(** A database is the sequence of its keys in the order of the iterator; the number of
    keys that expire is the size of [db->expires]. *)
Definition rdbSaveDb (dbid : Z) (keys : list (list Z * kv V)) : saver :=
  if zlen keys =? 0 then save_nothing
  else then_save (rdbSaveType RDB_OPCODE_SELECTDB) (then_save (rdbSaveLen dbid)
       (then_save (rdbSaveType RDB_OPCODE_RESIZEDB) (then_save (rdbSaveLen (zlen keys))
       (then_save (rdbSaveLen (zlen (filter (fun x => kv_expire x.2 <> -1) keys))) (save_keys keys))))).

Fixpoint save_dbs (j : Z) (dbs : list (list (list Z * kv V))) : saver :=
  match dbs with
  | [] => save_nothing
  | db :: dbs => then_save (rdbSaveDb j db) (save_dbs (j + 1) dbs)
  end.

(** [C_OK] or not, and the stream. *)
Definition rdbSaveRio (rdb_checksum exclude_data : bool) (ctime used_mem : Z) (aof_preamble : bool) (rsi : option rdbSaveInfo) (dbs : list (list (list Z * kv V))) (rdb : rio S) : option (bool * rio S) :=
  let rdb := if rdb_checksum then set_update_cksum rdb (rioGenericUpdateChecksum crc_st) else rdb in
  '(n, rdb) ← then_save (rdbWriteRaw (txt "REDIS0015"))
              (then_save (rdbSaveInfoAuxFields ctime used_mem aof_preamble rsi)
              (then_save (save_if (negb exclude_data) (save_dbs 0 dbs)) (rdbSaveType RDB_OPCODE_EOF))) (Some rdb);
  rdb ← rdb;
  match n with
  | None => Some (false, rdb)
  | Some _ => rioWrite rdb (le_bytes 8 (r_cksum rdb))
  end.
End Save.

(** ** Loading *)

Section Load.
(** Allocation, the number of databases, [iAmMaster()], the flags, the clock, and whether
    the caller passed [rsi]. *)
Context (can_alloc : Z -> bool) (dbnum : Z) (master aof_preamble allow_dup : bool) (now : Z) (has_rsi : bool).

Record load_state := {
  l_dbid : Z;
  l_dbs : gmap Z (gmap (list Z) (kv V));
  l_expire : Z; l_freq : Z; l_idle : Z;
  l_rsi : rdbSaveInfo;
  l_used_mem : Z;
  l_loaded : Z; l_expired : Z; l_empty : Z }.

Definition load_init (dbs : gmap Z (gmap (list Z) (kv V))) : load_state :=
  {| l_dbid := 0; l_dbs := dbs; l_expire := -1; l_freq := -1; l_idle := -1;
     l_rsi := {| repl_stream_db := -1; repl_id_is_set := false; repl_id := replicate 40 48; repl_offset := -1 |};
     l_used_mem := 0; l_loaded := 0; l_expired := 0; l_empty := 0 |}.

Definition with_attrs (st : load_state) (expire freq idle : Z) : load_state :=
  {| l_dbid := l_dbid st; l_dbs := l_dbs st; l_expire := expire; l_freq := freq; l_idle := idle; l_rsi := l_rsi st; l_used_mem := l_used_mem st; l_loaded := l_loaded st; l_expired := l_expired st; l_empty := l_empty st |}.
Definition with_dbid (st : load_state) (dbid : Z) : load_state :=
  {| l_dbid := dbid; l_dbs := l_dbs st; l_expire := l_expire st; l_freq := l_freq st; l_idle := l_idle st; l_rsi := l_rsi st; l_used_mem := l_used_mem st; l_loaded := l_loaded st; l_expired := l_expired st; l_empty := l_empty st |}.
Definition with_rsi (st : load_state) (rsi : rdbSaveInfo) : load_state :=
  {| l_dbid := l_dbid st; l_dbs := l_dbs st; l_expire := l_expire st; l_freq := l_freq st; l_idle := l_idle st; l_rsi := rsi; l_used_mem := l_used_mem st; l_loaded := l_loaded st; l_expired := l_expired st; l_empty := l_empty st |}.
Definition with_used_mem (st : load_state) (m : Z) : load_state :=
  {| l_dbid := l_dbid st; l_dbs := l_dbs st; l_expire := l_expire st; l_freq := l_freq st; l_idle := l_idle st; l_rsi := l_rsi st; l_used_mem := m; l_loaded := l_loaded st; l_expired := l_expired st; l_empty := l_empty st |}.
(** After a key: the databases and counters, the attributes of the key reset. *)
Definition next_key (st : load_state) (dbs : gmap Z (gmap (list Z) (kv V))) (loaded expired empty : Z) : load_state :=
  {| l_dbid := l_dbid st; l_dbs := dbs; l_expire := -1; l_freq := -1; l_idle := -1; l_rsi := l_rsi st; l_used_mem := l_used_mem st; l_loaded := l_loaded st + loaded; l_expired := l_expired st + expired; l_empty := l_empty st + empty |}.

(** What ends the process: [exit(1)], [serverPanic], or a record for another part. *)
Inductive fatal := RDB_EXIT | RDB_PANIC | RDB_FOREIGN.
Inductive load_step_result := Next (st : load_state) | Done (st : load_state) | Fatal (f : fatal).

#[local] Notation "x <- m ;; f" := (load_bind m (fun x => f)) (at level 80, m at level 70, f at level 80, right associativity).

Definition rdbLoadTime : loader (S := S) Z := b <- load_bytes 4 ;; load_ret (s32 (le_val b)).

(** The string of an object that is not encoded. *)
Definition load_sds (flag : load_flag) : loader (S := S) (list Z) := fun r =>
  '(x, r) ← rdbGenericLoadStringObject can_alloc flag r;
  match x with
  | inl e => Some (inl e, r)
  | inr (SdsEncoded s) => Some (inr s, r)
  | inr _ => None
  end.

(** Keys and values of auxiliary fields are C strings; [%] marks information for the log. *)
Definition load_aux (st : load_state) (auxkey auxval : list Z) : load_state :=
  let key := c_str auxkey in
  let val := c_str auxval in
  let rsi := l_rsi st in
  if bool_decide (head key = Some 37) then st
  else if strcaseeq key (txt "repl-stream-db") then
    if has_rsi then with_rsi st {| repl_stream_db := atoi val; repl_id_is_set := repl_id_is_set rsi; repl_id := repl_id rsi; repl_offset := repl_offset rsi |} else st
  else if strcaseeq key (txt "repl-id") then
    if has_rsi && (zlen auxval =? CONFIG_RUN_ID_SIZE) then with_rsi st {| repl_stream_db := repl_stream_db rsi; repl_id_is_set := true; repl_id := auxval; repl_offset := repl_offset rsi |} else st
  else if strcaseeq key (txt "repl-offset") then
    if has_rsi then with_rsi st {| repl_stream_db := repl_stream_db rsi; repl_id_is_set := repl_id_is_set rsi; repl_id := repl_id rsi; repl_offset := strtoll10 val |} else st
  else if strcaseeq key (txt "used-mem") then with_used_mem st (strtoll10 val)
  else st.

(** [dbAddRDBLoad], with the databases as maps. *)
Definition db_add (dbs : gmap Z (gmap (list Z) (kv V))) (dbid : Z) (key : list Z) (o : kv V) : gmap Z (gmap (list Z) (kv V)) :=
  <[dbid := <[key := o]> (default ∅ (dbs !! dbid))]> dbs.

(** A key whose value was loaded, or an empty one. *)
Definition add_key (st : load_state) (key : list Z) (val : option V) : load_step_result :=
  match val with
  | None => Next (next_key st (l_dbs st) 0 0 1)
  | Some v =>
      if master && negb aof_preamble && negb (l_expire st =? -1) && (l_expire st <? now) then Next (next_key st (l_dbs st) 0 1 0)
      else
        let o := {| kv_val := v; kv_expire := l_expire st; kv_idle := l_idle st; kv_freq := l_freq st |} in
        match default ∅ (l_dbs st !! l_dbid st) !! key with
        | Some _ => if allow_dup then Next (next_key st (db_add (l_dbs st) (l_dbid st) key o) 1 0 0) else Fatal RDB_PANIC
        | None => Next (next_key st (db_add (l_dbs st) (l_dbid st) key o) 1 0 0)
        end
  end.

(** One round of the loop.  The size hints of [RESIZEDB] change no key. *)
Definition load_step (st : load_state) : loader (S := S) load_step_result :=
  type <- rdbLoadType ;;
  if type =? RDB_OPCODE_EXPIRETIME then t <- rdbLoadTime ;; load_ret (Next (with_attrs st (t * 1000) (l_freq st) (l_idle st)))
  else if type =? RDB_OPCODE_EXPIRETIME_MS then t <- rdbLoadMillisecondTime ;; load_ret (Next (with_attrs st t (l_freq st) (l_idle st)))
  else if type =? RDB_OPCODE_FREQ then b <- load_byte ;; load_ret (Next (with_attrs st (l_expire st) b (l_idle st)))
  else if type =? RDB_OPCODE_IDLE then x <- rdbLoadLen ;; load_ret (Next (with_attrs st (l_expire st) (l_freq st) (s64 x.2)))
  else if type =? RDB_OPCODE_EOF then load_ret (Done st)
  else if type =? RDB_OPCODE_SELECTDB then
    x <- rdbLoadLen ;; load_ret (if x.2 >=? dbnum then Fatal RDB_EXIT else Next (with_dbid st x.2))
  else if type =? RDB_OPCODE_RESIZEDB then x <- rdbLoadLen ;; y <- rdbLoadLen ;; load_ret (Next st)
  else if type =? RDB_OPCODE_SLOT_INFO then x <- rdbLoadLen ;; y <- rdbLoadLen ;; z <- rdbLoadLen ;; load_ret (Next st)
  else if type =? RDB_OPCODE_AUX then
    auxkey <- load_sds LOAD_NONE ;; auxval <- load_sds LOAD_NONE ;; load_ret (Next (load_aux st auxkey auxval))
  else if type =? RDB_OPCODE_FUNCTION_PRE_GA then load_ret (Fatal RDB_EXIT)
  else if (type =? RDB_OPCODE_MODULE_AUX) || (type =? RDB_OPCODE_FUNCTION2) || (type =? RDB_OPCODE_HASH_TEMPLATE) || (type =? RDB_OPCODE_KEY_META) then load_ret (Fatal RDB_FOREIGN)
  else
    type <- rdbResolveKeyType type ;;
    key <- load_sds LOAD_SDS ;;
    val <- rdbLoadObject type ;;
    load_ret (add_key st key val).

(** The loop; every round reads at least one byte. *)
Fixpoint load_loop (fuel : nat) (st : load_state) : loader (S := S) (fatal + load_state) :=
  match fuel with
  | O => fun _ => None
  | Datatypes.S fuel =>
      x <- load_step st ;;
      match x with
      | Next st => load_loop fuel st
      | Done st => load_ret (inr st)
      | Fatal f => load_ret (inl f)
      end
  end.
#####
• Problem statement: Output exactly one stretch of the listing: from the line containing "match val with" through the line containing "else if type =? RDB_OPCODE_AUX then", both end lines included.

• Response below:
  match val with
  | None => Next (next_key st (l_dbs st) 0 0 1)
  | Some v =>
      if master && negb aof_preamble && negb (l_expire st =? -1) && (l_expire st <? now) then Next (next_key st (l_dbs st) 0 1 0)
      else
        let o := {| kv_val := v; kv_expire := l_expire st; kv_idle := l_idle st; kv_freq := l_freq st |} in
        match default ∅ (l_dbs st !! l_dbid st) !! key with
        | Some _ => if allow_dup then Next (next_key st (db_add (l_dbs st) (l_dbid st) key o) 1 0 0) else Fatal RDB_PANIC
        | None => Next (next_key st (db_add (l_dbs st) (l_dbid st) key o) 1 0 0)
        end
  end.

(** One round of the loop.  The size hints of [RESIZEDB] change no key. *)
Definition load_step (st : load_state) : loader (S := S) load_step_result :=
  type <- rdbLoadType ;;
  if type =? RDB_OPCODE_EXPIRETIME then t <- rdbLoadTime ;; load_ret (Next (with_attrs st (t * 1000) (l_freq st) (l_idle st)))
  else if type =? RDB_OPCODE_EXPIRETIME_MS then t <- rdbLoadMillisecondTime ;; load_ret (Next (with_attrs st t (l_freq st) (l_idle st)))
  else if type =? RDB_OPCODE_FREQ then b <- load_byte ;; load_ret (Next (with_attrs st (l_expire st) b (l_idle st)))
  else if type =? RDB_OPCODE_IDLE then x <- rdbLoadLen ;; load_ret (Next (with_attrs st (l_expire st) (l_freq st) (s64 x.2)))
  else if type =? RDB_OPCODE_EOF then load_ret (Done st)
  else if type =? RDB_OPCODE_SELECTDB then
    x <- rdbLoadLen ;; load_ret (if x.2 >=? dbnum then Fatal RDB_EXIT else Next (with_dbid st x.2))
  else if type =? RDB_OPCODE_RESIZEDB then x <- rdbLoadLen ;; y <- rdbLoadLen ;; load_ret (Next st)
  else if type =? RDB_OPCODE_SLOT_INFO then x <- rdbLoadLen ;; y <- rdbLoadLen ;; z <- rdbLoadLen ;; load_ret (Next st)
  else if type =? RDB_OPCODE_AUX then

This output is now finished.